A woman mugs for the camera, followed by three dancing men.
Gladys Knight and the Pips in Summer of Soul.
Searchlight Pictures

That’s why a movie like Summer of Soul matters. It’s not just a blast to watch — and it truly is a blast. It’s another tiny step in reclaiming the full history of America, expanding the context of our present not just for people who remember the past, but people who never knew about it in the first place. We’re fools if we don’t think burying the era-changing import of events like these is as much a part of American history as the events themselves — and movies like Summer of Soul fight back bringing the past vibrantly to life.

At the beginning of the film, Musa Jackson, who attended the festival as a kid, sits down to be interviewed about the experience.
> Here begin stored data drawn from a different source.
(** The last step: the inode, checked and on the disk, joins the table. *)
Lemma inode_joins n s s' ino sfi sfi' ex :
  tables_ok n s -> checking n (inode_blocks (ck_disk s') sfi' ++ [ino]) (inodes s) s' ->
  ck_sb s' = ck_sb s -> inodes s' = inodes s ++ [InodeInfo ino 0 false (sfi_type sfi)] -> ino ∉ inos s ->
  inode_at (ck_disk s') ino = sfi' -> same_header ex sfi' -> sfi_size ex = sfi_size sfi -> sfi_type ex = sfi_type sfi ->
  sfi_type sfi = SFS_TYPE_FILE \/ sfi_type sfi = SFS_TYPE_DIR -> dinode_shape sfi' ->
  ends_at_eof (ck_disk s') sfi' -> keeps (used n s) (ck_disk s) (ck_disk s') ->
  tables_ok n s' /\ extends n s s' /\ inode_found ino sfi s (false, sfi') s'.
Proof.
  intros Hs [C1 C2 C3 C4] Hsb Hino Hnew Hat (Z1 & Z2 & _) Hsz Hty Htype Hsh Heof Hk. split_and!.
  - split; [done|done|done|]. rewrite Hino. eapply blocks_add; [exact C4| |].
    + unfold claimed. cbn [in_ino]. rewrite Hat. rewrite Permutation_app_comm. done.
    + split; cbn [in_ino in_type]; rewrite Hat; [|exact Heof]. split; [congruence|done].
  - split; [done|by eexists|done].
  - unfold inode_found. cbn [fst snd]. split_and!; try done. congruence.
Qed.

Lemma clp_pass1_inode n ino sfi c s : tables_ok n s -> 0 <= ino < n -> dinode_shape sfi ->
  sfi_type sfi = SFS_TYPE_FILE \/ sfi_type sfi = SFS_TYPE_DIR ->
  (c = false -> sfi = inode_at (ck_disk s) ino) ->
  clp (pass1_inode ino sfi c) (fun r s' => tables_ok n s' /\ extends n s s' /\ inode_found ino sfi s r s') s.
Proof.
  intros Hs Hr Hsh Hty Hat. unfold pass1_inode. clp_step. apply clp_inode_add.
  { intros Hin. clp_steps. split_and!; [done|apply extends_refl|done]. }
  intros s1 Hnew T1. pose proof (checking_table _ _ _ _ _ _ T1 Hs) as C1.
  clp_step. apply (clp_claim n [] (inodes s)); [done|done|]. intros s2 B2 C2.
  destruct (but_maps_same _ _ B2) as (E2 & F2 & G2). unfold checkzeroed. set (c1 := negb _).
  clp_step. apply (clp_when_bad n [ino] (inodes s)); [done|]. intros s3 B3 C3.
  destruct (but_maps_same _ _ B3) as (E3 & F3 & G3).
  set (sfi1 := Dinode _ _ _ _ _ _). clp_step.
  eapply clp_mono; [apply (clp_check_inode_blocks n [ino] (inodes s)); [done|by apply zero_waste_shape]|].
  intros [sfi2 c2] s4 (T4 & C4 & H4 & S4 & X4 & Y4 & K4).
  assert (ck_disk s3 = ck_disk s) as D3 by (rewrite E3, E2; apply T1). rewrite D3 in K4.
  apply keeps_app in K4 as [K4 K4'].
  assert (ck_sb s4 = ck_sb s) as SB4 by (rewrite (touched_sb _ _ _ T4), F3, F2; apply T1).
  assert (inodes s4 = inodes s ++ [InodeInfo ino 0 false (sfi_type sfi)]) as I4
    by (rewrite (touched_inodes _ _ _ T4), G3, G2; apply T1).
  clp_step. destruct (c || c1 || c2) eqn:Hch; cbn [when].
  - destruct (inode_written sfi2 S4) as [W1 W2].
    destruct (extra_not_used n _ (inodes s) s4 ino C4) as [_ Hnot]; [apply elem_of_app; right; apply list_elem_of_here|].
    apply (clp_diskwrite n _ (inodes s) ino (bytes_of_dinode sfi2) s4 _ C4); [done|done|done|].
    intros s5 T5 C5 D5. clp_steps. pose proof (idwords_kept _ _ _ _ _ _ _ C4 T5) as Hid.
    assert (file_blocks (ck_disk s5) sfi2 = file_blocks (ck_disk s4) sfi2) as Hfb by (unfold file_blocks; by rewrite Hid).
    apply (inode_joins n s s5 ino sfi sfi2 sfi1); [done| | | |done| |done|reflexivity|reflexivity|done|done| |].
    + unfold inode_blocks in *. by rewrite Hfb.
    + by rewrite (touched_sb _ _ _ T5).
    + by rewrite (touched_inodes _ _ _ T5).
    + unfold inode_at. by rewrite D5.
    + unfold ends_at_eof in *. by rewrite Hfb.
    + intros b Hb. rewrite <- K4' by done. apply (touched_else _ _ _ T5); [by apply (used_range n [] (inodes s) s b Hs)|].
      apply not_in_one. intros ->. apply Hnot. by rewrite (used_keeps n (ck_disk s)).
  - apply orb_false_iff in Hch as [[Hc Hc1]%orb_false_iff Hc2]. clp_steps.
    apply (inode_joins n s s4 ino sfi sfi2 sfi1); try done.
    rewrite X4 by done. unfold inode_at. rewrite K4 by apply list_elem_of_here. fold (inode_at (ck_disk s) ino).
    rewrite <- Hat by done. subst sfi1. rewrite (checkzeroed_same (sfi_waste sfi)) by done. by destruct sfi.
Qed.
Off-camera, Thompson tells him that he’s going to start playing footage so Jackson can see it as he answers questions. But as soon as the light of the screen falls on his face, Jackson is transfixed, unable to answer questions, his eyes starting to grow wet. At the end of the film, he says that watching the footage moved something within him that always kind of doubted that his memory of the festival was real. Crying, he says, “I knew I was not crazy. But now I know I’m not. And this is just confirmation.”

Then he smiles. “And not only that,” Jackson says. “But how beautiful it was.”

Summer of Soul (... Or, When the Revolution Could Not Be Televised) is playing in theaters and streaming on Hulu.